-- Extracted material follows --
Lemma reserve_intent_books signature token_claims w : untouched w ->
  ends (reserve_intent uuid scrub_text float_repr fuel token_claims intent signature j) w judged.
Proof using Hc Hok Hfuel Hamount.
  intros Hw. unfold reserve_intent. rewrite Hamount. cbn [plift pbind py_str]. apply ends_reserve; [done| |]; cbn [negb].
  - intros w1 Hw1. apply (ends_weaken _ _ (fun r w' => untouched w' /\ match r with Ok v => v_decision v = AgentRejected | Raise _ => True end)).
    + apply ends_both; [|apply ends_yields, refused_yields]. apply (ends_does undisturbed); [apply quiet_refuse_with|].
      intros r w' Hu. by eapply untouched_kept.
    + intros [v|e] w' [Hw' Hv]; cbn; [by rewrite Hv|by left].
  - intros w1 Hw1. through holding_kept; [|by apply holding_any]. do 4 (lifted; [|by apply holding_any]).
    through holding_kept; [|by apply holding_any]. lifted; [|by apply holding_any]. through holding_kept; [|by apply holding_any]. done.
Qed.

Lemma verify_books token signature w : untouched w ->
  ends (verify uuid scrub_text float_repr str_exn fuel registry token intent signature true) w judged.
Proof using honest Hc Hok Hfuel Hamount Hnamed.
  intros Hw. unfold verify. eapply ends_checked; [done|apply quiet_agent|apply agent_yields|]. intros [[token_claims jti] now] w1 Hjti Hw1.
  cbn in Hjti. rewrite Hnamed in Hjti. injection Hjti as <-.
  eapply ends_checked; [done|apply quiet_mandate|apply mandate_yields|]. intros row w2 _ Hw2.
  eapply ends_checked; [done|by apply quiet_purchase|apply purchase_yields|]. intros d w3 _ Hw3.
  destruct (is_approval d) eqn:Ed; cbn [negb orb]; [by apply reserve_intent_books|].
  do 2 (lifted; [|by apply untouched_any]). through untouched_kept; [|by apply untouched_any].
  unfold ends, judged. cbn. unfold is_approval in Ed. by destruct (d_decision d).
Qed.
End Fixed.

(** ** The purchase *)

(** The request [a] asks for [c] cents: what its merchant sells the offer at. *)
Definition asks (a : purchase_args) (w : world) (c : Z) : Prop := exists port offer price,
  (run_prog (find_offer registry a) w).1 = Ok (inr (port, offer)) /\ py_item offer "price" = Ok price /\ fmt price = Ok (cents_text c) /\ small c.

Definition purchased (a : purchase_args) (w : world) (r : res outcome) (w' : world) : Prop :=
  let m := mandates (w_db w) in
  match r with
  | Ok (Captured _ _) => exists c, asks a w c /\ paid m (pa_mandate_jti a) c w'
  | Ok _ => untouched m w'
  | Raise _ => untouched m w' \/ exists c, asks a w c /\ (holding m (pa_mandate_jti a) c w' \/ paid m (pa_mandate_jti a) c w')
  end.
-- Extracted material concluded --
Above are the entries. Copy exactly the part that opens with the line containing "intros Hw. unfold reserve_intent." and closes with the line containing "intros Hw. unfold verify.", and no more.

  intros Hw. unfold reserve_intent. rewrite Hamount. cbn [plift pbind py_str]. apply ends_reserve; [done| |]; cbn [negb].
  - intros w1 Hw1. apply (ends_weaken _ _ (fun r w' => untouched w' /\ match r with Ok v => v_decision v = AgentRejected | Raise _ => True end)).
    + apply ends_both; [|apply ends_yields, refused_yields]. apply (ends_does undisturbed); [apply quiet_refuse_with|].
      intros r w' Hu. by eapply untouched_kept.
    + intros [v|e] w' [Hw' Hv]; cbn; [by rewrite Hv|by left].
  - intros w1 Hw1. through holding_kept; [|by apply holding_any]. do 4 (lifted; [|by apply holding_any]).
    through holding_kept; [|by apply holding_any]. lifted; [|by apply holding_any]. through holding_kept; [|by apply holding_any]. done.
Qed.

Lemma verify_books token signature w : untouched w ->
  ends (verify uuid scrub_text float_repr str_exn fuel registry token intent signature true) w judged.
Proof using honest Hc Hok Hfuel Hamount Hnamed.
  intros Hw. unfold verify. eapply ends_checked; [done|apply quiet_agent|apply agent_yields|]. intros [[token_claims jti] now] w1 Hjti Hw1.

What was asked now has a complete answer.